[Data in this exercise — start]

(** ** The invariant of an access point

    [own] are the references of tables and frames; the caller of a handler has
    one more, on [id].  [k] is the room left in the counts, [rxf] says whether
    privacy is on and a scan in progress. *)
Section Ap.
Context (rxf : Z).

Definition fixed_ok (n : net) : Prop :=
  ic_fixed_rate n = IEEE80211_FIXED_RATE_NONE \/ 0 <= ic_fixed_rate n < IEEE80211_RATE_MAXSIZE.
Record ap_wf (k : Z) (n : net) (held own : nat -> nat) : Prop := mkAp {
  ap_nwf : nwf n held;
  ap_tabs : forall t j, j ∈ nt_node (table n t) -> (0 < own j)%nat;
  ap_room : forall j, Z.of_nat (own j) + k < 2 ^ 32;
  ap_mode : ic_opmode n = IEEE80211_M_HOSTAP /\ ic_curmode n <> IEEE80211_MODE_11G /\ Z.land (ic_flags (n_ic n)) rx_mask = rxf;
  ap_bss : is_Some (ic_bss n);
  ap_chan : forall j nj, n_nodes n !! j = Some nj -> ni_table nj <> None \/ ic_bss n = Some j -> ni_chan nj <> None;
  ap_fixed : fixed_ok n;
}.
Definition ap (k : Z) (n : net) (own : nat -> nat) (id : nat) : Prop := ap_wf k n (hinc own id) own.

(** A step that concerns one node. *)
Record near (j : nat) (n n' : net) : Prop := mkNear {
  nr_others : forall i, i <> j -> n_nodes n' !! i = n_nodes n !! i;
  nr_bss : ic_bss n' = ic_bss n;
  nr_modes : modes n' = modes n;
}.
Lemma near_touch j n n' : touch j n n' -> near j n n'.
Proof.
  intros T. pose proof (t_mode _ _ _ T). pose proof (t_curmode _ _ _ T). pose proof (t_conf _ _ _ T).
  split; [apply T|apply T|unfold modes; congruence].
Qed.
Lemma near_allocated n held ot mac id n' : allocated n held ot mac (Some id) n' -> near id n n'.
Proof. intros (_ & _ & B & M & F & _). by split. Qed.

Lemma ap_step k k' n n' held held' own own' j :
  ap_wf k n held own -> nwf n' held' -> near j n n' -> k' <= k -> Z.of_nat (own' j) + k' < 2 ^ 32 ->
  (forall i, i <> j -> own' i = own i) ->
  (forall nj, n_nodes n' !! j = Some nj -> (ni_table nj <> None -> (0 < own' j)%nat) /\
     (ni_table nj <> None \/ ic_bss n = Some j -> ni_chan nj <> None)) ->
  ap_wf k' n' held' own'.
Proof.
  intros [W T R M B C F] W' [O Eb Em] Hk Hr Ho Hj. unfold modes in Em. injection Em as E1 E2 E3 E4 E5. split.
  - done.
  - intros t i Hi. destruct (list_live _ _ _ _ W' Hi) as (ni & E & Et). destruct (decide (i = j)) as [->|Hne].
    + apply (proj1 (Hj _ E)). by rewrite Et.
    + rewrite Ho by done. rewrite O in E by done. apply (T t). apply (tab_in _ _ _ (wf_tab _ _ (proj1 W) t)). split; [done|by exists ni].
  - intros i. destruct (decide (i = j)) as [->|Hne]; [done|]. rewrite Ho by done. specialize (R i). lia.
  - by rewrite E1, E2, E5.
  - by rewrite Eb.
  - intros i ni E. rewrite Eb. destruct (decide (i = j)) as [->|Hne]; [apply (proj2 (Hj _ E))|]. rewrite O in E by done. by apply C.
  - unfold fixed_ok in *. by rewrite E4.
Qed.

(** A quiet step that keeps the channel of its node. *)
Lemma ap_mild k n n' held own j nj nj' :
  ap_wf k n held own -> n_nodes n !! j = Some nj -> mild j n n' nj' -> (ni_chan nj' = None -> ni_chan nj = None) ->
  ap_wf k n' held own.
Proof.
  intros A E (Q & T & E') Hc. pose proof A as [W TT R M B C F].
  apply (ap_step k k n n' held held own own j A); [by apply (nwf_quiet _ n)|by apply near_touch|lia|done|done|].
  intros ni. rewrite E'. intros [= <-]. pose proof (q_nodes _ _ Q j) as N. rewrite E, E' in N. destruct N as [(Ct & _)%core_inv _].
  rewrite Ct. split.
  - intros Ht. destruct (ni_table nj) as [t|] eqn:Et; [|done]. apply (TT t). apply (tab_in _ _ _ (wf_tab _ _ (proj1 W) t)). split; [done|by exists nj].
  - intros H Hn. by apply (C j nj E H), Hc.
Qed.
Lemma ap_net k n n' held own : ap_wf k n held own -> n_nodes n' = n_nodes n -> same_net n n' -> ap_wf k n' held own.
Proof.
  intros A E S. pose proof A as [W TT R M B C F]. apply (ap_step k k n n' held held own own (n_fresh n) A).
  - apply (nwf_quiet _ n); [by apply quiet_net|done].
  - split; [intros; by rewrite E|apply S|by apply modes_same].
  - lia.
  - apply R.
  - done.
  - intros nj Ej. rewrite E in Ej. pose proof (wf_fresh _ _ (proj1 W) (n_fresh n) ltac:(by eexists)). lia.
Qed.
Lemma ap_bump k n held own s : ap_wf k n held own -> ap_wf k (bump n s) held own.
Proof. intros A. by apply (ap_net _ n). Qed.
Lemma ap_more k k' n held own : ap_wf k n held own -> k' <= k -> ap_wf k' n held own.
Proof. intros [W T R M B C F] H. split; try done. intros j. specialize (R j). lia. Qed.
Lemma ap_ext k n held held' own : (forall j, held' j = held j) -> ap_wf k n held own -> ap_wf k n held' own.
Proof. intros H [W T R M B C F]. split; try done. by apply (nwf_ext _ _ _ _ H). Qed.

(** ** Steps *)

Lemma hinc_swap held i j x : hinc (hinc held i) j x = hinc (hinc held j) i x.
Proof. unfold hinc. by repeat case_decide. Qed.
Lemma hinc_hdec held i j x : (0 < held j)%nat -> hdec (hinc held i) j x = hinc (hdec held j) i x.
Proof. intros H. unfold hinc, hdec. repeat case_decide; subst; lia. Qed.

Section Steps.
Context (dev : key_ops) (queued : net -> nat -> bool).

Lemma ap_alive k n own id : ap k n own id -> is_Some (n_nodes n !! id).
Proof. intros A. apply (wf_held _ _ _ (proj2 (ap_nwf _ _ _ _ A))). rewrite hinc_same. lia. Qed.
Lemma ap_own k n own id t ni j : ap k n own id -> n_nodes n !! j = Some ni -> ni_table ni = Some t -> (0 < own j)%nat.
Proof.
  intros A E Et. apply (ap_tabs _ _ _ _ A t). apply (tab_in _ _ _ (wf_tab _ _ (proj1 (ap_nwf _ _ _ _ A)) t)). split; [done|by exists ni].
Qed.
Lemma ap_fresh k n own id : ap k n own id -> own (n_fresh n) = 0%nat /\ ic_bss n <> Some (n_fresh n).
Proof.
  intros A. pose proof (ap_nwf _ _ _ _ A) as W. split.
  - destruct (own (n_fresh n)) eqn:E; [done|]. exfalso.
    pose proof (wf_fresh _ _ (proj1 W) (n_fresh n) ltac:(apply (wf_held _ _ _ (proj2 W)); unfold hinc; case_decide; lia)). lia.
  - intros Hb. pose proof (wf_fresh _ _ (proj1 W) _ (wf_bss _ _ (proj1 W) _ Hb)). lia.
Qed.
Lemma ap_few k n own id : ap k n own id -> 5 <= k -> few (hinc own id).
Proof. intros A Hk j. pose proof (ap_room _ _ _ _ A j). unfold hinc. case_decide; lia. Qed.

[Data in this exercise — finish]

# Exercise objective
Please go through the data above and copy each line that has the word "Prop".

# Solution
Definition fixed_ok (n : net) : Prop :=
Record ap_wf (k : Z) (n : net) (held own : nat -> nat) : Prop := mkAp {
Definition ap (k : Z) (n : net) (own : nat -> nat) (id : nat) : Prop := ap_wf k n (hinc own id) own.
Record near (j : nat) (n n' : net) : Prop := mkNear {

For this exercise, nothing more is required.